# DATA SUPPLIED
(* ===== verification/RequestProps.v ===== *)
(** * Properties of the request building (src/client/hyper.rs)

    What sanitising does to a URL, the back-off, the ALPN wire form, and the
    headers a request carries. *)
From S2P Require Import Prelude RustStd ClientError Uri Config Request.

(** ** sanitize_uri *)

Definition ascii_char (b : Z) : Prop := 0 ≤ b < 128.

(** Percent-decoding: the characters a URL denotes. *)
Definition hex_value (b : Z) : Z :=
  if is_digit b then b - 48 else if (65 <=? b) && (b <=? 70) then b - 55 else b - 87.
Fixpoint unescape (s : bytes) : bytes :=
  match s with
  | p :: ((h :: l :: rest) as s') =>
      if (p =? ch "%") && is_ascii_hexdigit h && is_ascii_hexdigit l
      then (hex_value h * 16 + hex_value l) :: unescape rest
      else p :: unescape s'
  | p :: s' => p :: unescape s'
  | [] => []
  end.

Lemma unescape_escape p h l rest : escape_at (p :: h :: l :: rest) = true →
  unescape (p :: h :: l :: rest) = (hex_value h * 16 + hex_value l) :: unescape rest.
Proof. intros H. cbn [unescape]. cbn [escape_at] in H. by rewrite H. Qed.

Lemma unescape_plain b s : escape_at (b :: s) = false → unescape (b :: s) = b :: unescape s.
Proof. intros H. destruct s as [|h [|l s]]; [done|done|]. cbn [unescape]. cbn [escape_at] in H. by rewrite H. Qed.

Lemma ascii_is_byte b : ascii_char b → is_byte b.
Proof. unfold ascii_char, is_byte. lia. Qed.

(** What each byte becomes, established byte by byte. *)
Definition encodes_well (b : Z) : bool :=
  let e := hex2_upper b in
  if b <? 128 then
    match e with
    | [h; l] => is_ascii_hexdigit h && is_ascii_hexdigit l && (hex_value h * 16 + hex_value l =? b)
                && negb (must_encode h) && negb (must_encode l) && negb (is_ascii_hexdigit (ch "%"))
    | _ => false
    end
  else true.
Lemma encodes_well_all b : is_byte b → encodes_well b = true.
Proof. apply byte_forall. vm_compute. reflexivity. Qed.
(* ===== verification/MockClient.v ===== *)
(** * The test doubles of HttpClient (src/client/mock.rs)

    The clients that the unit tests put in place of the real one, and what those
    tests read off them: [peak_concurrent] is the most sends that were ever inside at
    once, and neither driver of [Dispatch] lets it pass [concurrency]. *)
From S2P Require Import Prelude RustStd Utf8 ClientError Config Dispatch Paced.
From S2P Require Import Response.

(** ** The doubles *)

(** The two counters are atomics of their own ([counters]). *)
Record MockClient := mkMockClient {
  mc_status : Z;
  mc_body : bytes;
  mc_headers : list (bytes * bytes);
  mc_error : option bytes;
  mc_delay : option Z;
  echo_config : bool
}.

Definition MockClient_new (status : Z) (body : bytes) : MockClient := mkMockClient status body [] None None false.
Definition with_error (message : bytes) : MockClient := mkMockClient 0 [] [] (Some message) None false.
Definition with_delay (delay : Z) (m : MockClient) : MockClient :=
  mkMockClient (mc_status m) (mc_body m) (mc_headers m) (mc_error m) (Some delay) (echo_config m).
Definition with_headers (headers : list (bytes * bytes)) (m : MockClient) : MockClient :=
  mkMockClient (mc_status m) (mc_body m) headers (mc_error m) (mc_delay m) (echo_config m).
Definition with_echo (m : MockClient) : MockClient :=
  mkMockClient (mc_status m) (mc_body m) (mc_headers m) (mc_error m) (mc_delay m) true.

# EXERCISE PROMPT
Look above for the line with "if is_digit b"; retype exactly that line, every line after it up to the line with "then (hex_value h", and that line too, nothing else.

# EXERCISE RESPONSE
  if is_digit b then b - 48 else if (65 <=? b) && (b <=? 70) then b - 55 else b - 87.
Fixpoint unescape (s : bytes) : bytes :=
  match s with
  | p :: ((h :: l :: rest) as s') =>
      if (p =? ch "%") && is_ascii_hexdigit h && is_ascii_hexdigit l
      then (hex_value h * 16 + hex_value l) :: unescape rest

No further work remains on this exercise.